The Earth is a living, conscious being. In company with cultures of many different times and places, we name these things as sacred: air, fire, water, Earth.
Whether we see them as the breath, energy, blood, and body of the Mother, or as blessed gifts of a Creator, or as symbols of the interconnected systems that sustain life, we know that nothing can live without them.
To call these things sacred is to say that they have a value beyond their usefulness for human ends, that they themselves become the standards by which our acts, our economics, our laws, and our purposes must be judged. No one has the right to appropriate them or profit from them at the expense of others. Any government that fails to protect them forfeits its legitimacy.

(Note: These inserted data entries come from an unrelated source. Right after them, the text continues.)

(* ===== verification/EboxKey.v ===== *)
(** * The key of an ebox (ebox.c with sss/hazmat.c, piv.c and sshbuf.c)

    The parts put together: an ebox made by [ebox_create] gives its key back through
    [ebox_unlock] and [ebox_recover] as its template says. [SharingLaws] is
    discharged here by the proofs about hazmat.c. *)
From stdpp Require Import base list strings.
From Stdlib Require Import ZArith Lia.
From S2P Require Import Prelude Errf Sshbuf Algs Sss SssShare PivBox EboxTpl Ebox EboxWire EboxRecover.

Local Open Scope string_scope.
Local Open Scope list_scope.
Local Open Scope Z_scope.
Local Open Scope c_scope.

Section Key.
Context {C : Crypto} {L : CryptoLaws C} {KB : KeyBlobs} {KL : KeyBlobLaws KB}.

(** C1: recovery of an ebox. For a template, a key and an optional token, whatever the random bytes:
    [ebox_create] succeeds, the ebox can be written out, and the ebox read back from those bytes
    gives the key away as the template says. Take any of its configurations and let the
    tokens open any set of its parts, here or by answering a challenge. For a recovery configuration [ebox_recover] yields exactly
    the key and the token when the data of at least [n] parts is there, and leaves no open part behind; with
    fewer it fails with [InsufficientParts] and changes nothing. *)
Theorem ebox_create_recover rnd eph secret tpl key token :
  rnd_ok rnd eph -> creatable eph secret tpl key token ->
  exists box buf box' buf', ebox_create rnd tpl key token = Ok box /\
    sshbuf_put_ebox box sshbuf_new = (Ok tt, buf) /\ sshbuf_get_ebox buf = (Ok box', buf') /\
    length (e_configs box') = length (et_configs tpl) /\
    forall ci tc c sel got,
      et_configs tpl !! ci = Some tc -> e_configs box' !! ci = Some c -> etc_type tc = EBOX_RECOVERY ->
      got_config secret sel c got ->
      if (Z.to_nat (etc_n tc) <=? marked sel)%nat then
        exists box'' c', ebox_recover (box', got) = (Ok tt, (box'', c')) /\
          e_key box'' = Some key /\ e_token box'' = token /\ box_sealed_all c'
      else ebox_recover (box', got) = (Er InsufficientParts, (box', got)).
Proof.
  intros Hr Hc. destruct (create_read rnd eph Hr _ _ _ _ Hc) as (box & buf & box' & buf' & E1 & E2 & E3 & [Hrcv Hcs] & Hlk).
  exists box, buf, box', buf'. split; [exact E1|]. split; [exact E2|]. split; [exact E3|].
  split; [symmetry; eapply Forall2_length, Hcs|]. intros ci tc c sel got Htc Hcc Hty Hgot.
  destruct (creatable_secret _ _ _ _ _ Hc) as (Hs & _).
  pose proof (Forall2_lookup_lr _ _ _ _ _ _ Hcs Htc Hcc) as Hm.
  pose proof (Forall_lookup_1 _ _ _ _ (ct_each _ _ _ _ _ Hc) Htc) as Hto.
  pose proof (recover_key_ok rnd eph Hr secret box' tc c got key token sel Hrcv Hlk Hs Hm Hto Hty Hgot) as H.
  unfold ebox_recover. destruct (Z.to_nat (etc_n tc) <=? marked sel)%nat.
  - destruct H as (box'' & -> & Hk & Ht). eexists _, _. split; [reflexivity|]. split; [done|]. split; [done|]. apply wipe_seals.
  - by rewrite H.
Qed.

(** C2: unlocking an ebox. In the same way, for a primary configuration of the ebox read back:
    one open part is enough for [ebox_unlock] to yield exactly the key; with none it fails with
    [InsufficientParts] and changes nothing. *)
Theorem ebox_create_unlock rnd eph secret tpl key token :
  rnd_ok rnd eph -> creatable eph secret tpl key token ->
  exists box buf box' buf', ebox_create rnd tpl key token = Ok box /\
    sshbuf_put_ebox box sshbuf_new = (Ok tt, buf) /\ sshbuf_get_ebox buf = (Ok box', buf') /\
    length (e_configs box') = length (et_configs tpl) /\
    forall ci tc c sel,
      et_configs tpl !! ci = Some tc -> e_configs box' !! ci = Some c -> etc_type tc = EBOX_PRIMARY ->
      length sel = length (ec_parts c) ->
      let opened := open_config secret sel c in
      if (1 <=? marked sel)%nat then
        exists c', ebox_unlock (box', opened) = (Ok tt, (with_key box' (Some key), c'))
      else ebox_unlock (box', opened) = (Er InsufficientParts, (box', c)).
Proof.
  intros Hr Hc. destruct (create_read rnd eph Hr _ _ _ _ Hc) as (box & buf & box' & buf' & E1 & E2 & E3 & [_ Hcs] & _).
  exists box, buf, box', buf'. split; [exact E1|]. split; [exact E2|]. split; [exact E3|].
  split; [symmetry; eapply Forall2_length, Hcs|]. intros ci tc c sel Htc Hcc Hty Hsel opened.
  destruct (Forall2_lookup_lr _ _ _ _ _ _ Hcs Htc Hcc) as (_ & _ & _ & datas & nonce & Hp & Hd & _ & Hmade).
  destruct (Forall_lookup_1 _ _ _ _ (ct_each _ _ _ _ _ Hc) Htc) as (_ & Htp & _).
  rewrite Hty in Hmade. destruct Hmade as [_ Hk].
  pose proof (unlock_opened eph secret _ _ _ sel key Hp Htp Hd Hk Hsel) as H. unfold ebox_unlock, opened, open_config.
  cbn [ec_parts ec_tpl ec_nonce]. destruct (1 <=? marked sel)%nat.
  - destruct H as (ps' & ->). by eexists.
  - rewrite H. by destruct c.
Qed.
End Key.

(** * An instance *)

Module ToyKey.
Definition secret (_ : Z) (pub : @point Toy.toy) : @scalar Toy.toy := pub.
Definition eph (_ : Z) : @scalar Toy.toy := true.
Definition rnd : randoms :=
  Randoms Toy.random Toy.random (fun _ => Toy.random) (fun _ => [bitslice (Toy.random 32)])
    (fun _ _ => Toy.random) (fun _ _ => Toy.random) (fun nid => Ok (EcKey nid true (Some true))).
Definition key : list Z := [1; 2; 3].
End ToyKey.

Lemma toy_random_ok n : 0 <= n -> bytes (Toy.random n) /\ zlen (Toy.random n) = n.
Proof.
  intros Hn. unfold Toy.random. rewrite zlen_zrepeat by done. split; [|done].
  apply Forall_replicate. unfold is_byte. lia.
Qed.
Lemma toy_rnd_ok : rnd_ok ToyKey.rnd ToyKey.eph.
Proof.
  constructor; cbn [ToyKey.rnd r_rcv_iv r_rcv_key r_nonce r_box_nonce r_box_iv r_gen].
  - intros n Hn. destruct (toy_random_ok n Hn). auto.
  - intros ci n Hn. by apply toy_random_ok.
  - intros ci i n Hn. destruct (toy_random_ok n Hn). auto.
  - done.
Qed.
Lemma toy_tpart_ok slot cak : is_byte slot -> tpart_ok ToyKey.eph ToyKey.secret (ToyBlobs.part slot cak).
Proof.
  intros Hs. split; [|split].
  - apply toy_part_ok; [done|]. intros _. apply toy_cak_ok.
  - intros k Hk. cbn in Hk. destruct cak; [|done]. injection Hk as <-. by vm_compute.
  - intros nid pub pr Hk. cbn in Hk. injection Hk as <- <- <-. split; [done|]. eexists. reflexivity.
Qed.
Lemma toy_creatable : creatable ToyKey.eph ToyKey.secret ToyBlobs.tpl ToyKey.key (Some [9; 9]).
Proof.
  destruct toy_tpl_ok as [_ Hl Hc]. cbn [ToyBlobs.tpl et_configs] in Hc.
  apply Forall_cons in Hc as [Hc1 Hc]. apply Forall_cons in Hc as [Hc2 _].
  constructor; [done| | | |by vm_compute].
  - apply Forall_cons_2; [|apply Forall_singleton]; (split; [done|split]).
    + apply Forall_singleton, toy_tpart_ok. by vm_compute.
    + by vm_compute.
    + apply Forall_cons_2; [|apply Forall_singleton]; apply toy_tpart_ok; by vm_compute.
    + intros _. by vm_compute.
  - split; [apply bytesb_spec; reflexivity|by vm_compute].
  - intros t [= <-]. apply bytesb_spec. reflexivity.
Qed.

Lemma ebox_create_recover_witness :
  exists box buf box' buf', ebox_create ToyKey.rnd ToyBlobs.tpl ToyKey.key (Some [9; 9]) = Ok box /\
    sshbuf_put_ebox box sshbuf_new = (Ok tt, buf) /\ sshbuf_get_ebox buf = (Ok box', buf') /\
    length (e_configs box') = length (et_configs ToyBlobs.tpl) /\
    forall ci tc c sel got,
      et_configs ToyBlobs.tpl !! ci = Some tc -> e_configs box' !! ci = Some c -> etc_type tc = EBOX_RECOVERY ->
      got_config ToyKey.secret sel c got ->
      if (Z.to_nat (etc_n tc) <=? marked sel)%nat then
        exists box'' c', ebox_recover (box', got) = (Ok tt, (box'', c')) /\
          e_key box'' = Some ToyKey.key /\ e_token box'' = Some [9; 9] /\ box_sealed_all c'
      else ebox_recover (box', got) = (Er InsufficientParts, (box', got)).
Proof.
  exact (ebox_create_recover ToyKey.rnd ToyKey.eph ToyKey.secret ToyBlobs.tpl ToyKey.key (Some [9; 9])
    toy_rnd_ok toy_creatable).
Defined.

Lemma ebox_create_unlock_witness :
  exists box buf box' buf', ebox_create ToyKey.rnd ToyBlobs.tpl ToyKey.key (Some [9; 9]) = Ok box /\
    sshbuf_put_ebox box sshbuf_new = (Ok tt, buf) /\ sshbuf_get_ebox buf = (Ok box', buf') /\
    length (e_configs box') = length (et_configs ToyBlobs.tpl) /\
    forall ci tc c sel,
      et_configs ToyBlobs.tpl !! ci = Some tc -> e_configs box' !! ci = Some c -> etc_type tc = EBOX_PRIMARY ->
      length sel = length (ec_parts c) ->
      let opened := open_config ToyKey.secret sel c in
      if (1 <=? marked sel)%nat then
        exists c', ebox_unlock (box', opened) = (Ok tt, (with_key box' (Some ToyKey.key), c'))
      else ebox_unlock (box', opened) = (Er InsufficientParts, (box', c)).
Proof.
  exact (ebox_create_unlock ToyKey.rnd ToyKey.eph ToyKey.secret ToyBlobs.tpl ToyKey.key (Some [9; 9])
    toy_rnd_ok toy_creatable).
Defined.

(** ** Behaviours that differ from what the code means to do *)

(** A key and a token that are both within their limits can make a recovery box too long for its
    length byte: the ebox is created and cannot be written out. *)
Lemma ebox_create_unwritable :
  match ebox_create ToyKey.rnd ToyBlobs.tpl (Toy.random 200) (Some (Toy.random 40)) with
  | Ok box => accepted (fst (sshbuf_put_ebox box sshbuf_new)) = false
  | _ => False
  end.
Proof. vm_compute. reflexivity. Qed.

(** A configuration whose part count is 0 is read with one part all the same; once that part is open,
    recovering copies its share past the end of the empty array. *)
Lemma ebox_recover_overflow :
  let b := set_plain piv_box_new (whole_buf (Toy.random 33)) in
  let p := EboxPart (ToyBlobs.part 0x82 false) b 1 None in
  let c := EboxConfig (TplConfig EBOX_RECOVERY 1 0 []) [p] None in
  fst (ebox_recover (ToyEbox.box, c)) = Fault.
Proof. vm_compute. reflexivity. Qed.

(** A recovery that fails leaves the recovery key set: the ebox answers [AlreadyUnlocked] from then on,
    although it was never unlocked. *)
Lemma ebox_recover_no_retry :
  let b := set_plain piv_box_new (whole_buf (Toy.random 33)) in
  let p := EboxPart (ToyBlobs.part 0x82 false) b 1 None in
  let c := EboxConfig (TplConfig EBOX_RECOVERY 1 1 []) [p] (Some (Toy.random 32)) in
  let (r1, s) := ebox_recover (ToyEbox.box, c) in
  match r1 with Er e => errf_name e = "RecoveryFailed" | _ => False end /\
  e_key (fst s) = None /\ fst (ebox_recover s) = Er AlreadyUnlocked.
Proof. vm_compute. split; [reflexivity|split; reflexivity]. Qed.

All people, all living things, are part of the Earth's life, and thus are sacred. No one of us stands higher or lower than any other. Only justice can assure balance; only ecological balance can sustain freedom. Only in freedom can the fifth sacred thing we call spirit flourish in its full diversity.
To honor the sacred is to create conditions in which nourishment, sustenance, habitat, knowledge, freedom, and beauty can thrive. To honor the sacred is to make love possible.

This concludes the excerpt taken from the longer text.